The boards of well-run companies are no longer asking about AI strategy in the abstract. They are asking specific operational questions: which AI systems are making or influencing consequential decisions, who is accountable when those systems get it wrong, and what the regulatory exposure is in each jurisdiction the company operates in. CEOs who cannot answer these questions with specificity are losing board confidence. CEOs who can are gaining it.
Why AI Governance Has Become a Board Priority
The catalyst has been a series of high-profile AI failures over the past eighteen months. Not catastrophic failures, but the kind that are expensive, embarrassing, and — critically — attributable. A lending institution's AI underwriting system found to have systematic bias. A healthcare company's AI-assisted diagnostic tool producing recommendations outside its validated use case. In each case, the board's first question after the fact was: who knew about this risk, and what was the governance structure around it? The answer, in most cases, was that nobody had asked the question in advance.
Boards have taken note. AI governance has moved from a technical topic that could be delegated entirely to the CTO or CISO to a board-level topic with real liability implications for directors who failed to exercise appropriate oversight.
The Five Questions Your Board Will Ask
- 01Strategy: What is our AI strategy and how does it translate to competitive advantage? Not "we are using AI" — specifically where and how, and what does the outcome look like in three years?
- 02Risk: What are the AI risks we are exposed to — in our own systems and in our vendors — and how are we managing them?
- 03Accountability: Who in the organisation is accountable for AI decisions? Is there a clear ownership structure?
- 04Governance: What is our AI governance framework? How do we decide which AI use cases to pursue, what oversight is applied, and when a human must be in the loop?
- 05Regulatory: What is our regulatory exposure from AI across all jurisdictions? What is our EU AI Act compliance posture?
What Good AI Governance Actually Looks Like
An AI Inventory
The most basic governance requirement is knowing what AI systems are operating in your organisation and what decisions they are making or influencing. You cannot govern what you cannot see.

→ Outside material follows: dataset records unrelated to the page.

(* ===== verification/BlitPool.v ===== *)
(** * Blits in parallel ([src/driver/ps5vk_queue.c])

    A wave of independent blits is cut into ranges of rows, which the submitting
    thread and a pool of workers take from a shared counter.  The threads are a
    step relation: one step is one atomic access, one write of the publication,
    one acquisition or release of the lock, or one part's rows. *)

From Stdlib Require Import ZArith Lia.
From stdpp Require Import base numbers list relations.
From S2P Require Import Prelude DriverPrelude DriverMemory CopySteps.
Open Scope Z_scope.

(** ** Parts *)

(** [ps5vk_blit_part]: rows of a blit *)
Record blit_part := BlitPart { bp_copy : memory_copy; bp_row_begin : Z; bp_row_end : Z }.

Definition div_round_up (a b : Z) : Z := u32 (a + b - 1) / b.

(** [ps5vk_blit_part_rows] *)
Definition blit_part_rows (height threads : Z) : Z := Z.max PS5VK_BLIT_MIN_ROWS (div_round_up height (2 * threads)).

(** The parts of one record: rows from [row] on; [fuel] bounds their number. *)
Fixpoint cut_rows (fuel : nat) (c : memory_copy) (rows row : Z) : list blit_part :=
  match fuel with
  | O => []
  | S fuel' =>
      BlitPart c row (Z.min (mc_height c) (u32 (row + rows))) ::
      (if u32 (row + rows) <? mc_height c then cut_rows fuel' c rows (u32 (row + rows)) else [])
  end.

Definition record_parts (threads : Z) (c : memory_copy) : Z := Z.max 1 (div_round_up (mc_height c) (blit_part_rows (mc_height c) threads)).

(** The size of the parts' array, and the parts of a wave. *)
Definition wave_total (threads : Z) (wave : list memory_copy) : Z := total (record_parts threads) wave.
Definition wave_parts (threads : Z) (wave : list memory_copy) : list blit_part :=
  concat (map (fun c => cut_rows (S (Z.to_nat (mc_height c))) c (blit_part_rows (mc_height c) threads) 0) wave).

(** ** The pool *)

(** Which thread holds the lock. *)
Inductive holder := Unlocked | Submitter | Worker (i : nat).

(** [ps5vk_blit_pool], of the parts' type; [executed] lists the parts run in the
    round and [faulted] whether a thread read past the parts. *)
Record pool_state (P : Type) := PoolState {
  lock : holder;
  generation : Z;
  parts : list P;
  count : nat;
  next : nat;
  done' : nat;
  active : nat;
  executed : list (nat * P);
  faulted : bool
}.
Arguments PoolState {P}.
Arguments lock {P}.
Arguments generation {P}.
Arguments parts {P}.
Arguments count {P}.
Arguments next {P}.
Arguments done' {P}.
Arguments active {P}.
Arguments executed {P}.
Arguments faulted {P}.

(** Where a thread is in [ps5vk_blit_pool_run]. *)
Inductive run_pc := Fetch | Take (index : nat) | Part (index : nat) | Count.

(** Where a worker is: not started, asleep or about to test the generation, holding the lock
    before and after it joins, in the round, about to leave it. *)
Inductive worker_pc := WStart | WIdle | WJoin | WUnlock | WRun (r : run_pc) | WLeave.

An AI inventory — updated at least quarterly — is the foundation of everything else. The majority of enterprises that have done a systematic audit have discovered AI deployments they did not know about, often embedded in vendor products or deployed by business units without central visibility.
A Risk Tiering Framework
Not all AI decisions carry the same risk. A risk tiering framework classifies AI use cases by the consequence of an error and the reversibility of the decision, and applies proportionate oversight to each tier. This is what allows you to be genuinely fast on low-risk AI deployment while being genuinely rigorous on high-risk deployment — without the blanket caution that slows everything equally.
Clear Human-in-the-Loop Requirements
For consequential decisions, the governance framework should specify when a human must be in the loop, at what threshold, and with what authority to override the AI recommendation. This is not just a risk management requirement — it is an increasingly common regulatory requirement, and it will be examined by regulators and counterparties who have been through AI-related incidents elsewhere.

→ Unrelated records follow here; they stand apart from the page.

(** Rows are run in order, write what they name and depend on what they read. *)
Class BlitRowsLaws := {
  rows_outside : forall p m a, ~ writes p a -> run_rows p m a = m a;
  rows_inside : forall p m m' a, writes p a -> (forall b, reads p b -> m b = m' b) -> run_rows p m a = run_rows p m' a;
  rows_split : forall c b e f m, b <= e <= f -> run_rows (BlitPart c b f) m = run_rows (BlitPart c e f) (run_rows (BlitPart c b e) m);
  rows_decided : forall p a, writes p a \/ ~ writes p a
}.

(** Two parts that meet in nothing one of them writes. *)
Definition part_apart (p q : blit_part) : Prop := forall a, (writes p a -> ~ writes q a /\ ~ reads q a) /\ (writes q a -> ~ reads p a).

Definition run_parts (l : list blit_part) (m : memory) : memory := foldl (fun m p => run_rows p m) m l.
Definition same (m m' : memory) : Prop := forall a, m a = m' a.

#[global] Instance same_equivalence : Equivalence same.
Proof. split; [intros m a; done|intros m m' E a; now rewrite E|intros m m' m'' E E' a; now rewrite E, E']. Qed.

Context {L : BlitRowsLaws}.

#[global] Instance run_rows_proper p : Proper (same ==> same) (run_rows p).
Proof.
  intros m m' E a. destruct (rows_decided p a) as [W|W]; [|now rewrite !rows_outside]. apply rows_inside; auto.
Qed.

The CEO's Specific Role in AI Governance
AI governance is ultimately an organisational design question, and organisational design is a CEO responsibility. The specific things a CEO needs to own: the accountability structure (someone needs to be accountable for AI across the enterprise, with real organisational authority), the governance cadence (quarterly review of high-risk AI deployments, with board visibility at least annually), and the culture (the most effective governance frameworks work because the organisation treats AI accountability as a real responsibility, not a compliance exercise).
That culture starts with the CEO's posture toward AI risk — whether AI failures are treated as learning opportunities to be examined honestly, or as embarrassments to be minimised.